▶ What is expected
Write out exactly the first lines of the listing, ending on the line that contains "pose proof (get_fresh_counted (w_cache".

Segment Start: Dataset records

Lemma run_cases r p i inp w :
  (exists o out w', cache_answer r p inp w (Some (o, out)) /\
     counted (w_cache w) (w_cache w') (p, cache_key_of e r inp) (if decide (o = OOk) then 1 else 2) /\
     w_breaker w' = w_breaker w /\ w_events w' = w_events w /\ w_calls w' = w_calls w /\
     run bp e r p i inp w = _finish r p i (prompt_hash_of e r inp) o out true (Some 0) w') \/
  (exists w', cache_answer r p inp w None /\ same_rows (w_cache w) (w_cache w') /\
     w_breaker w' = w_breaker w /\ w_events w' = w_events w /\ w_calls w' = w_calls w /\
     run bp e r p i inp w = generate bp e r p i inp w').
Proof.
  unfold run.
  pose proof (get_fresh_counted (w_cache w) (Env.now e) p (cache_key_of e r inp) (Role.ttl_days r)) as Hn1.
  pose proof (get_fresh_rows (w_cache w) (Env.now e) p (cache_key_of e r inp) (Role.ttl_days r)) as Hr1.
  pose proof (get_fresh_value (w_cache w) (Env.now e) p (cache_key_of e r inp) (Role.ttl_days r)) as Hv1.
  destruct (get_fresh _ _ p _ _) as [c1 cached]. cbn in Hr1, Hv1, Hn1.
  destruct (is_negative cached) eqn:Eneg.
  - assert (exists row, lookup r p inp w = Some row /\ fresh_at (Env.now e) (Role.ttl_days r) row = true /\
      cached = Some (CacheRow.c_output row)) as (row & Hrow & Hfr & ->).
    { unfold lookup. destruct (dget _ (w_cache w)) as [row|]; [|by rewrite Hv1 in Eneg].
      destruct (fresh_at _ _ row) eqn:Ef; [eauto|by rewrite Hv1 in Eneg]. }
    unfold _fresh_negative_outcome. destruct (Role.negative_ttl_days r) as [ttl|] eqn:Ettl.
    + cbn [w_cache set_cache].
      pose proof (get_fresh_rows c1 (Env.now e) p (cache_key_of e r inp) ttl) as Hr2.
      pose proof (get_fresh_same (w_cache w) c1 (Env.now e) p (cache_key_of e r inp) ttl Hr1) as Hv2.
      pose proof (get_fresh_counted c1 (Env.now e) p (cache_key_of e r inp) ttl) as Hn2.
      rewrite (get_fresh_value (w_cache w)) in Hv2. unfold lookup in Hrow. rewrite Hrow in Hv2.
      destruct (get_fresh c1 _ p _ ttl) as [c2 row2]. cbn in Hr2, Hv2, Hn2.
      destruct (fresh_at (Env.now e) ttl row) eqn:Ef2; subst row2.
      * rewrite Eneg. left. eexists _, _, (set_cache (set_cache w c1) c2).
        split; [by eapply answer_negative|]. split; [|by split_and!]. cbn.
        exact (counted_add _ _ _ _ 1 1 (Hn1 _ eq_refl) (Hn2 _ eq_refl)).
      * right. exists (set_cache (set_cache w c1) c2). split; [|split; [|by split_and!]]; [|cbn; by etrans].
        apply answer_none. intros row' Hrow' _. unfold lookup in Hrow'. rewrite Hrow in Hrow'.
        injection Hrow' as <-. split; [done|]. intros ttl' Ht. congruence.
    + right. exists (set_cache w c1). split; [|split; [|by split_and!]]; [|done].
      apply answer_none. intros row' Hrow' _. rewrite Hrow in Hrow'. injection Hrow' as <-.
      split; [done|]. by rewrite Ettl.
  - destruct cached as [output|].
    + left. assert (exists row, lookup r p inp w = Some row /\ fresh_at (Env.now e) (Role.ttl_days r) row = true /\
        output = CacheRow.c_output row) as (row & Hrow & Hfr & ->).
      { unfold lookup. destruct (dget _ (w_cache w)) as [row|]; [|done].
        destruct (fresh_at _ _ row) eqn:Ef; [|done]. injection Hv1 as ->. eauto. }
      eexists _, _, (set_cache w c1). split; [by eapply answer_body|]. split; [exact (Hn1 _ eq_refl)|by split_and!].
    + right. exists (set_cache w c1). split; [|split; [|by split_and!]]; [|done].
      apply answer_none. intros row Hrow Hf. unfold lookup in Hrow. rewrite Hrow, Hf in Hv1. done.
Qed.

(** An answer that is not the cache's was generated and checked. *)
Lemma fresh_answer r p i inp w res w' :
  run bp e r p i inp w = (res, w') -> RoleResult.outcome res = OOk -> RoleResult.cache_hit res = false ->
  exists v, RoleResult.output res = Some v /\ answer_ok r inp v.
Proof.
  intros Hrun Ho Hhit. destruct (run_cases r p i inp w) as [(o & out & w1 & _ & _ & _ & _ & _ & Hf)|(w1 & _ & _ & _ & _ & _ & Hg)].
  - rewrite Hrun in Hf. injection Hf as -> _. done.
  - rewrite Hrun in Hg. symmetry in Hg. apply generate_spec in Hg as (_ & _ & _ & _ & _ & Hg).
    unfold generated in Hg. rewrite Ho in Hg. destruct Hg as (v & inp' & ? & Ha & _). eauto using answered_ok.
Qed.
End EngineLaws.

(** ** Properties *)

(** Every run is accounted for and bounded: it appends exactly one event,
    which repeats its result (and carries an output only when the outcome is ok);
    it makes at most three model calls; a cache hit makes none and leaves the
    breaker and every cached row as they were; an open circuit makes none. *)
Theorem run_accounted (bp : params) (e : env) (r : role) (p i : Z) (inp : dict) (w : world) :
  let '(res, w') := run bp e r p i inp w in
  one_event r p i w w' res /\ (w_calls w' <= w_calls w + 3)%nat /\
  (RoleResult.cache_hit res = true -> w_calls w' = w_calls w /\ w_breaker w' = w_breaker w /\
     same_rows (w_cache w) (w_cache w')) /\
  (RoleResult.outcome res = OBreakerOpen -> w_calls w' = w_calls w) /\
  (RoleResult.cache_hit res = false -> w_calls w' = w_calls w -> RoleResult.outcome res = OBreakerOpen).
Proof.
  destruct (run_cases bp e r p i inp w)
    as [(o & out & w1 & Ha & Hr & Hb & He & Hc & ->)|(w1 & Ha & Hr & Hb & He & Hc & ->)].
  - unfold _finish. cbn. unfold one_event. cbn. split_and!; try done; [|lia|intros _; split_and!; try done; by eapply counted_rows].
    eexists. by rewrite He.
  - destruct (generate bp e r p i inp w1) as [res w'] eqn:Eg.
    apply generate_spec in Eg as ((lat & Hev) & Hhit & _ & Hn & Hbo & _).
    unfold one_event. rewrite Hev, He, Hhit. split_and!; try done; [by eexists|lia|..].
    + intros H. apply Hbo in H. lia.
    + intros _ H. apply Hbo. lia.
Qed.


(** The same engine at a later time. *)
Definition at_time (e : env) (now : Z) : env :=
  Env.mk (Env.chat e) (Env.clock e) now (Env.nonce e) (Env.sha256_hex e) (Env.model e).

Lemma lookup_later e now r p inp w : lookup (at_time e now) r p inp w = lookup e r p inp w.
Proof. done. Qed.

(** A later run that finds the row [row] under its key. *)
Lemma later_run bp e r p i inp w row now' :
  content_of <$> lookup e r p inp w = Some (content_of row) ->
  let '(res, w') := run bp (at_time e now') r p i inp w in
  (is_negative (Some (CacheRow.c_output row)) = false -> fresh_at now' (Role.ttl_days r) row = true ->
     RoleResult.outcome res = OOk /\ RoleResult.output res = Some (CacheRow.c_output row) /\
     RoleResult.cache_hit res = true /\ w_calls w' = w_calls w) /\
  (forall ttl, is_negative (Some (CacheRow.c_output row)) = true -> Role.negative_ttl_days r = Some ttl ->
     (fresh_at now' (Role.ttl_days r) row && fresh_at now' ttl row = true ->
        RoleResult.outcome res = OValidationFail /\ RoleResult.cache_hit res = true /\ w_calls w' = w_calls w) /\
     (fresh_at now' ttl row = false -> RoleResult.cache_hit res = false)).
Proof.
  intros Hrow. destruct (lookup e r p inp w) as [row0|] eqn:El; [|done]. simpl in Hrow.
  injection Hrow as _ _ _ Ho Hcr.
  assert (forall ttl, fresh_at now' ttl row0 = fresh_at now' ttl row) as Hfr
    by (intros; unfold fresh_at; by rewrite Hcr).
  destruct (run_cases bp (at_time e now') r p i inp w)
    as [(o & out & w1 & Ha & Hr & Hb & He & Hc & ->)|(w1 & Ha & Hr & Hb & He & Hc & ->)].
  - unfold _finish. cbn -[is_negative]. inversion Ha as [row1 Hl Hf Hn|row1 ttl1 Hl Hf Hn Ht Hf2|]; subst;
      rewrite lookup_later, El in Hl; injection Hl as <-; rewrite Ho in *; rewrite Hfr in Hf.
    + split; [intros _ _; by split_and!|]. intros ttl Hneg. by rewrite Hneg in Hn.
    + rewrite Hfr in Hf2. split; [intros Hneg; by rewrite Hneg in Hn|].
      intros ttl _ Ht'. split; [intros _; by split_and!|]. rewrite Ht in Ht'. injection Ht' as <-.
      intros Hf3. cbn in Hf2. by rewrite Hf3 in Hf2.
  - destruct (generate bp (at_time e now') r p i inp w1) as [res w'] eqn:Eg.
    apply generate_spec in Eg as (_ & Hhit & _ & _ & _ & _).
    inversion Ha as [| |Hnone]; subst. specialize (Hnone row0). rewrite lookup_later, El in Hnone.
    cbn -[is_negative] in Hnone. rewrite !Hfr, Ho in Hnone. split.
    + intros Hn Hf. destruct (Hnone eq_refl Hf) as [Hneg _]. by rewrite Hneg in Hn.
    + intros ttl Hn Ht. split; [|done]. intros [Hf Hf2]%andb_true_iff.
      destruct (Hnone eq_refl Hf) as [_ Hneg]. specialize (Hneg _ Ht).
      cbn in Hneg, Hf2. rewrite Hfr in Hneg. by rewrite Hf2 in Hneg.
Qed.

Segment End: Dataset records

▶ Exercise output
Lemma run_cases r p i inp w :
  (exists o out w', cache_answer r p inp w (Some (o, out)) /\
     counted (w_cache w) (w_cache w') (p, cache_key_of e r inp) (if decide (o = OOk) then 1 else 2) /\
     w_breaker w' = w_breaker w /\ w_events w' = w_events w /\ w_calls w' = w_calls w /\
     run bp e r p i inp w = _finish r p i (prompt_hash_of e r inp) o out true (Some 0) w') \/
  (exists w', cache_answer r p inp w None /\ same_rows (w_cache w) (w_cache w') /\
     w_breaker w' = w_breaker w /\ w_events w' = w_events w /\ w_calls w' = w_calls w /\
     run bp e r p i inp w = generate bp e r p i inp w').
Proof.
  unfold run.
  pose proof (get_fresh_counted (w_cache w) (Env.now e) p (cache_key_of e r inp) (Role.ttl_days r)) as Hn1.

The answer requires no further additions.